◆ Problem to work on ◆
In your reply, reproduce the lines from the first one below to the line containing "(List.filter (λ s, s", inclusive, exactly as they stand.

◆ Provided records ◆
(** ** Failures that are never retried *)
Definition NON_RETRYABLE_API_AUTH_CODES : list string :=
  ["unauthorized"; "authenticationerror"; "authenticationfailed"; "invalidapikey";
   "invalidauthtoken"; "invalidtoken"; "notauthenticated"; "notloggedin"; "loginrequired";
   "missingapikey"].
Definition NON_RETRYABLE_API_PERMISSION_CODES : list string :=
  ["permissiondenied"; "accessdenied"; "forbidden"; "notauthorized"].
Definition NON_RETRYABLE_API_BILLING_CODES : list string :=
  ["insufficientquota"; "quotaexceeded"; "paymentrequired"; "billinghardlimitreached";
   "billingnotactive"; "insufficientbalance"; "balanceexhausted"; "creditbalancetoolow"].
Definition NON_RETRYABLE_API_AUTH_MESSAGE_MARKERS : list string :=
  ["unauthorized"; "not logged in"; "login required"; "authentication failed"; "invalid api key";
   "invalid auth"; "invalid token"; "run codex login"; "run login"].
Definition NON_RETRYABLE_API_PERMISSION_MESSAGE_MARKERS : list string :=
  ["permission denied"; "access denied"; "forbidden"; "not authorized"].
Definition NON_RETRYABLE_API_BILLING_MESSAGE_MARKERS : list string :=
  ["insufficient quota"; "quota exceeded"; "payment required"; "insufficient balance"; "billing";
   "credit balance too low"].

(** [str(value or '').strip().lower()]. *)
Definition lowered_text (v : pyval) : result string := s ← py_str_or_empty v; mret (lower (strip s)).

Fixpoint string_filter (p : ascii → bool) (s : string) : string :=
  match s with
  | "" => ""
  | String c s' => if p c then String c (string_filter p s') else string_filter p s'
  end.

(** [sub in s]. *)
Definition contains (sub s : string) : bool :=
  match String.index 0 sub s with Some _ => true | None => false end.

Fixpoint mapM_result {A B} (f : A → result B) (l : list A) : result (list B) :=
  match l with
  | [] => mret []
  | a :: l' => b ← f a; bs ← mapM_result f l'; mret (b :: bs)
  end.

Definition normalized_error_token (v : pyval) : result string :=
  lowered ← lowered_text v; mret (string_filter is_alnum lowered).

Definition failure_message_text (d : CompletionDecision) : result string :=
  parts ← mapM_result (λ k, lowered_text (dget k (cd_diagnostics d)))
            ["error_message"; "fault_message"; "error"; "message"; "text"];
  mret (join " " (List.filter (λ s, s ≠ˢ "") parts)).

Definition nonretryable_api_failure_kind (d : CompletionDecision) : result (option string) :=
  if negb (bool_decide (cd_status d = CS_failed)) then mret None
  else
    tokens ← mapM_result normalized_error_token
      [of_opt_str (cd_reason d); dget "error_type" (cd_diagnostics d);
       dget "error_code" (cd_diagnostics d)];
    let among codes := List.existsb (λ t, (t ≠ˢ "") && bool_decide (t ∈ codes)) tokens in
    if among NON_RETRYABLE_API_AUTH_CODES then mret (Some "authentication")
    else if among NON_RETRYABLE_API_PERMISSION_CODES then mret (Some "permission")
    else if among NON_RETRYABLE_API_BILLING_CODES then mret (Some "billing")
    else
      message_text ← failure_message_text d;
      let marked markers := List.existsb (λ m, contains m message_text) markers in
      mret (if marked NON_RETRYABLE_API_AUTH_MESSAGE_MARKERS then Some "authentication"
            else if marked NON_RETRYABLE_API_PERMISSION_MESSAGE_MARKERS then Some "permission"
            else if marked NON_RETRYABLE_API_BILLING_MESSAGE_MARKERS then Some "billing"
            else None).

Definition is_nonretryable_api_failure (d : CompletionDecision) : result bool :=
  kind ← nonretryable_api_failure_kind d; mret (negb (bool_decide (kind = None))).

(** ** The retry policy of a message *)
Definition DEFAULT_RETRYABLE_REASONS : list string := ["api_error"; "transport_error"].
Definition DEFAULT_RETRYABLE_ERROR_TYPES : list string :=
  ["api_error"; "transport_error"; "provider_api_error"].
Definition DEFAULT_RETRYABLE_RUNTIME_REASONS : list string :=
  ["pane_dead"; "pane_unavailable"; "runtime_unavailable"; "backend_unavailable"].
Definition TIMEOUT_INSPECTION_REASONS : list string := ["timeout"].

(** [int(value)] when it does not raise [TypeError] or [ValueError], the only
    classes it raises. *)
Definition safe_int (v : pyval) (dflt : Z) : Z :=
  match py_int v with Ok z => z | Err _ => dflt end.

Fixpoint chars (s : string) : list pyval :=
  match s with "" => [] | String c s' => PStr (String c "") :: chars s' end.
(** The items a [for] loop over [v or ()] visits. *)
Definition py_iter_or_empty (v : pyval) : result (list pyval) :=
  if negb (py_bool v) then mret []
  else match v with
       | PList l => mret l
       | PStr s => mret (chars s)
       | PDict d => mret ((λ kv, PStr kv.1) <$> d)
       | _ => Err (TypeError "object is not iterable")
       end.

Definition configured_reasons (key : string) (defaults : list string) (retry_policy : pydict)
    : result (list string) :=
  items ← py_iter_or_empty (dget key retry_policy);
  texts ← mapM_result lowered_text items;
  let configured := List.filter (λ s, s ≠ˢ "") texts in
  mret match configured with [] => defaults | _ => configured end.
Definition retryable_reasons : pydict → result (list string) :=
  configured_reasons "retryable_reasons" DEFAULT_RETRYABLE_REASONS.
Definition retryable_runtime_reasons : pydict → result (list string) :=
  configured_reasons "retryable_runtime_reasons" DEFAULT_RETRYABLE_RUNTIME_REASONS.

Definition policy_bool (v : pyval) (dflt : bool) : result bool :=
  match v with
  | PNone => mret dflt
  | PBool b => mret b
  | _ =>
      text ← py_str v;
      let lowered := lower (strip text) in
      mret (if bool_decide (lowered ∈ ["1"; "true"; "yes"; "on"]) then true
            else if bool_decide (lowered ∈ ["0"; "false"; "no"; "off"]) then false
            else dflt)
  end.

Definition reason_text (d : CompletionDecision) : string :=
  lower (strip (default "" (cd_reason d))).

Definition is_retryable_failure (d : CompletionDecision) (retry_policy : pydict)
    (provider_supports_resume : bool) : result bool :=
  if negb (bool_decide (cd_status d = CS_failed)) then mret false
  else
    nonretryable ← is_nonretryable_api_failure d;
    if nonretryable : bool then mret false
    else
      reasons ← retryable_reasons retry_policy;
      if bool_decide (reason_text d ∈ reasons) then mret true
      else
        resume ← (if provider_supports_resume
                  then policy_bool (dget "retry_runtime_when_resume_supported" retry_policy) true
                  else mret false);
        runtime ← (if resume : bool then retryable_runtime_reasons retry_policy else mret []);
        if bool_decide (reason_text d ∈ runtime) then mret true
        else
          error_type ← lowered_text (dget "error_type" (cd_diagnostics d));
          mret (bool_decide (error_type ∈ DEFAULT_RETRYABLE_ERROR_TYPES)).

(** ** Plans *)
Record RetryableFailureContext := mkRetryContext {
  rc_message_id : string;
  rc_attempt_id : string;
  rc_attempt_number : Z;
  rc_max_attempts : Z;
  rc_reason : string
}.

Section plans.
(** [bool(provider_catalog.get(provider).supports_resume)], false when the
    catalog has no such provider. *)
Context (supports_resume : string → bool).

Definition retryable_failure_context (b : bureau) (job : JobRecord) (d : CompletionDecision)
    : result (option RetryableFailureContext) :=
  match attempt_latest_by_job b (jb_job_id job) with
  | None => mret None
  | Some attempt =>
      match message_latest b (at_message_id attempt) with
      | None => mret None
      | Some message =>
          let retry_policy := mr_retry_policy message in
          mode ← lowered_text (dget "mode" retry_policy);
          if mode ≠ˢ "auto" then mret None
          else
            retryable ← is_retryable_failure d retry_policy (supports_resume (jb_provider job));
            if negb retryable then mret None
            else mret (Some (mkRetryContext (at_message_id attempt) (at_attempt_id attempt)
                   (at_retry_index attempt + 1)
                   (Z.max (safe_int (dget "max_attempts" retry_policy) 1) 1)
                   (str_or (or_none (reason_text d)) "api_error")))
      end
  end.

(** An [AutomaticRetryPlan] has the fields of the context it copies. *)
Definition automatic_retry_plan (b : bureau) (job : JobRecord) (d : CompletionDecision)
    : result (option RetryableFailureContext) :=
  context ← retryable_failure_context b job d;
  mret match context with
       | Some c => if rc_max_attempts c <=? rc_attempt_number c then None else Some c
       | None => None
       end.
End plans.

(** ** The reply when a failure is final *)
Definition error_message (diagnostics : pydict) : result string :=
  text ← py_str_or_empty
           (py_or (dget "error_message" diagnostics)
              (py_or (dget "fault_message" diagnostics) (dget "error" diagnostics)));
  mret (strip text).

Definition append_detail (parts : list string) (key : string) (v : pyval) : result (list string) :=
  text ← py_str_or_empty v;
  mret (if strip text =ˢ "" then parts else parts ++ [key +:+ "=" +:+ strip text]).

Definition detail_parts (d : CompletionDecision) : result (list string) :=
  let diagnostics := cd_diagnostics d in
  parts ← append_detail [] "reason" (of_opt_str (cd_reason d));
  parts ← append_detail parts "error_type" (dget "error_type" diagnostics);
  parts ← append_detail parts "error_code" (dget "error_code" diagnostics);
  message ← error_message diagnostics;
  parts ← append_detail parts "error_message" (PStr message);
  append_detail parts "fault_rule_id" (dget "fault_rule_id" diagnostics).

Definition retry_failure_detail (d : CompletionDecision) : result string :=
  parts ← detail_parts d;
  mret (str_or (or_none (join ", " parts)) "reason=api_error").

(** [replace(decision, reply=..., diagnostics=...)]: the constructor runs. *)
Definition with_reply_and_diagnostics (d : CompletionDecision) (reply : string)
    (diagnostics : pydict) : result CompletionDecision :=
  decision_post_init
    (mkDecision (cd_terminal d) (cd_status d) (cd_reason d) (cd_confidence d) reply
       (cd_anchor_seen d) (cd_reply_started d) (cd_reply_stable d) (cd_provider_turn_ref d)
       (cd_source_cursor d) (cd_finished_at d) diagnostics).

Definition resend_hint : string :=
  "Execute this task locally or resend it to another healthy registered agent.".

Definition retry_failed_text (agent detail : string) (fault_drill runtime_failure : bool)
    (attempt_number max_attempts : Z) (scheduling_error : string) : string :=
  (if fault_drill
   then "Fault injection drill forced agent '" +:+ agent +:+ "' to fail on attempt "
   else if runtime_failure
   then "Delivery to agent '" +:+ agent +:+ "' hit a retryable runtime/pane failure on attempt "
   else "Delivery to agent '" +:+ agent +:+ "' hit a retryable provider/API error on attempt ")
  +:+ pretty attempt_number +:+ "/" +:+ pretty max_attempts +:+ " (" +:+ detail
  +:+ "), but automatic retry could not be scheduled (" +:+ scheduling_error +:+ "). "
  +:+ resend_hint.

Definition retry_exhausted_text (agent detail : string) (fault_drill runtime_failure : bool)
    (attempt_number : Z) : string :=
  let attempts := pretty attempt_number in
  if fault_drill
  then "Fault injection drill forced agent '" +:+ agent +:+ "' to fail after " +:+ attempts
       +:+ " attempts (" +:+ detail +:+ "). " +:+ resend_hint
  else if runtime_failure
  then "Delivery to agent '" +:+ agent +:+ "' failed after " +:+ attempts
       +:+ " attempts because its runtime/pane could not be recovered (" +:+ detail +:+ "). "
       +:+ resend_hint
  else "Delivery to agent '" +:+ agent +:+ "' failed after " +:+ attempts
       +:+ " attempts because the provider/API connection kept failing (" +:+ detail +:+ "). "
       +:+ resend_hint.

◆ Exercise result ◆
(** ** Failures that are never retried *)
Definition NON_RETRYABLE_API_AUTH_CODES : list string :=
  ["unauthorized"; "authenticationerror"; "authenticationfailed"; "invalidapikey";
   "invalidauthtoken"; "invalidtoken"; "notauthenticated"; "notloggedin"; "loginrequired";
   "missingapikey"].
Definition NON_RETRYABLE_API_PERMISSION_CODES : list string :=
  ["permissiondenied"; "accessdenied"; "forbidden"; "notauthorized"].
Definition NON_RETRYABLE_API_BILLING_CODES : list string :=
  ["insufficientquota"; "quotaexceeded"; "paymentrequired"; "billinghardlimitreached";
   "billingnotactive"; "insufficientbalance"; "balanceexhausted"; "creditbalancetoolow"].
Definition NON_RETRYABLE_API_AUTH_MESSAGE_MARKERS : list string :=
  ["unauthorized"; "not logged in"; "login required"; "authentication failed"; "invalid api key";
   "invalid auth"; "invalid token"; "run codex login"; "run login"].
Definition NON_RETRYABLE_API_PERMISSION_MESSAGE_MARKERS : list string :=
  ["permission denied"; "access denied"; "forbidden"; "not authorized"].
Definition NON_RETRYABLE_API_BILLING_MESSAGE_MARKERS : list string :=
  ["insufficient quota"; "quota exceeded"; "payment required"; "insufficient balance"; "billing";
   "credit balance too low"].

(** [str(value or '').strip().lower()]. *)
Definition lowered_text (v : pyval) : result string := s ← py_str_or_empty v; mret (lower (strip s)).

Fixpoint string_filter (p : ascii → bool) (s : string) : string :=
  match s with
  | "" => ""
  | String c s' => if p c then String c (string_filter p s') else string_filter p s'
  end.

(** [sub in s]. *)
Definition contains (sub s : string) : bool :=
  match String.index 0 sub s with Some _ => true | None => false end.

Fixpoint mapM_result {A B} (f : A → result B) (l : list A) : result (list B) :=
  match l with
  | [] => mret []
  | a :: l' => b ← f a; bs ← mapM_result f l'; mret (b :: bs)
  end.

Definition normalized_error_token (v : pyval) : result string :=
  lowered ← lowered_text v; mret (string_filter is_alnum lowered).

Definition failure_message_text (d : CompletionDecision) : result string :=
  parts ← mapM_result (λ k, lowered_text (dget k (cd_diagnostics d)))
            ["error_message"; "fault_message"; "error"; "message"; "text"];
  mret (join " " (List.filter (λ s, s ≠ˢ "") parts)).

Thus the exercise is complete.